## Description of the task:
Please count the lines in this listing that include the string "storage", and give only the number.

==============================

(** The round trip through [Part001.streambuf]. *)
Lemma part001_roundtrip bits b0 (storage msg dest : bytes) c :
  is_size bits c -> c <= Z.of_nat (length storage) ->
  Z.of_nat (length msg) <= c ->
  (length msg <= length dest)%nat ->
  let n := Z.of_nat (length msg) in
  exists b1 b2,
    Part001.putn bits (Part001.setbuf b0 (Some storage) c) msg n
    = Some (n, b1) /\
    Part001.getn bits b1 dest n
    = Some (n, msg ++ skipn (length msg) dest, b2).
Proof.
  intros Hc Hst Hmsg Hdest n.
  assert (Hn : 0 <= n <= c) by (unfold n; lia).
  assert (Hnat : Z.to_nat n = length msg) by apply Nat2Z.id.
  assert (Hlen : n = Z.of_nat (length msg)) by reflexivity.
  clearbody n.
  unfold Part001.putn, Part001.setbuf; simpl.
  rewrite Z.sub_0_r. size_small.
  change Part001.min with Uio.min.
  destruct (min_spec c n) as [[Hlt Hm]|[Hle Hm]]; [lia|]. rewrite Hm.
  rewrite copy_in_prefix by lia.
  eexists _, _. split; [reflexivity|].
  unfold Part001.getn; simpl. size_small. rewrite Z.sub_0_r.
  change Part001.min with Uio.min.
  destruct (min_spec n n) as [[? Hm']|[? Hm']]; [lia|]. rewrite Hm'.
  rewrite Hnat, firstn_all.
  rewrite copy_out_ok; try lia.
  - simpl. rewrite Hnat, firstn_all_app. reflexivity.
  - rewrite length_app, length_skipn. lia.
Qed.


Lemma check_for_dump_frame b :
  _buf (check_for_dump b) = _buf b
  /\ _capacity (check_for_dump b) = _capacity b
  /\ _error (check_for_dump b) = _error b
  /\ _dump (check_for_dump b) = false.
Proof. unfold check_for_dump. destruct (_dump b) eqn:E; simpl; auto. Qed.


(** [sputn] on a buffer that borrows enough storage. *)
Lemma sputn_spec bits b s len :
  inv bits b -> bound b -> is_size bits len -> len <= Z.of_nat (length s) ->
  let b1 := check_for_dump b in
  let n := Uio.min (_capacity b - _putpos b1) len in
  exists b',
    sputn bits b s len = Some (n, b')
    /\ _getpos b' = _getpos b1 /\ _putpos b' = _putpos b1 + n
    /\ _capacity b' = _capacity b /\ _dump b' = false
    /\ _error b' = _error b /\ bound b'.
Proof.
  intros H (l & Hb & Hl) Hlen Hs b1 n.
  pose proof (check_for_dump_inv bits b H) as H1.
  destruct (check_for_dump_frame b) as (Fb & Fc & Fe & Fd).
  fold b1 in H1, Fb, Fc, Fe, Fd. split_inv H1.
  assert (Hn : 0 <= n <= _capacity b - _putpos b1 /\ n <= len).
  { unfold n. destruct (min_spec (_capacity b - _putpos b1) len) as [[? ->]|[? ->]];
      unfold is_size in *; lia. }
  unfold sputn. fold b1. rewrite Fc. size_small. fold n.
  rewrite Fb, Hb.
  destruct (copy_in_ok l (_putpos b1) s n
              ltac:(lia) ltac:(lia) ltac:(lia) ltac:(lia)) as (l' & Hc & Hl').
  rewrite Hc. eexists. split; [reflexivity|]. simpl. size_small.
  repeat split; auto. exists l'. split; [reflexivity|]. simpl. lia.
Qed.


Lemma to_size_0 bits : to_size bits 0 = 0.
Proof. apply Z.mod_0_l. pose proof (size_modulus_pos bits). lia. Qed.

(** A write of no bytes to a buffer that is marked, or whose cursors are
    at zero already. *)
Lemma sputn_zero_rewound bits b s :
  _dump b = true \/ (_dump b = false /\ _getpos b = 0 /\ _putpos b = 0) ->
  sputn bits b s 0 = Some (0, rewound b).
Proof.
  intros H. unfold sputn.
  assert (Hc : check_for_dump b = rewound b).
  { unfold check_for_dump, rewound.
    destruct b as [cap g p d m e]; simpl in *.
    destruct H as [->|(-> & -> & ->)]; reflexivity. }
  rewrite Hc. simpl.
  pose proof (to_size_range bits (_capacity b - 0)) as [Hr _].
  destruct (min_spec (to_size bits (_capacity b - 0)) 0) as [[? ->]|[? ->]];
    [lia|].
  simpl. rewrite to_size_0. reflexivity.
Qed.

Lemma in_avail_zero bits b :
  inv bits b -> in_avail bits b = 0 -> _getpos b = _putpos b.
Proof.
  intros H. split_inv H. unfold in_avail. size_small. lia.
Qed.

(** A read of [in_avail()] bytes takes the whole queue. *)
Lemma sgetn_all bits b s :
  inv bits b -> in_avail bits b <= Z.of_nat (length s) ->
  sgetn bits b s (in_avail bits b)
  = Some (in_avail bits b,
          contents bits b ++ skipn (Z.to_nat (in_avail bits b)) s,
          drained b)
  /\ Z.of_nat (length (contents bits b)) = in_avail bits b.
Proof.
  intros H Hs. pose proof H as Hi. split_inv Hi.
  unfold sgetn, contents, in_avail in *. size_small.
  set (n := _putpos b - _getpos b) in *.
  assert (Hn : 0 <= n) by (unfold n; lia).
  destruct (min_spec n n) as [[? ->]|[? ->]]; [lia|].
  replace (to_size bits (_getpos b + n)) with (_putpos b)
    by (unfold n; size_small; lia).
  rewrite Z.eqb_refl. unfold drained.
  destruct (_buf b) as [l|] eqn:Eb.
  - specialize (Hstore l eq_refl).
    rewrite copy_out_ok by (unfold n in *; lia).
    split; [reflexivity|].
    rewrite length_firstn, length_skipn. unfold n in *. lia.
  - destruct (Hnull eq_refl) as [Hp0 _].
    assert (Hn0 : n = 0) by (unfold n; lia).
    rewrite Hn0. simpl. auto.
Qed.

==============================

## Completed exercise:
4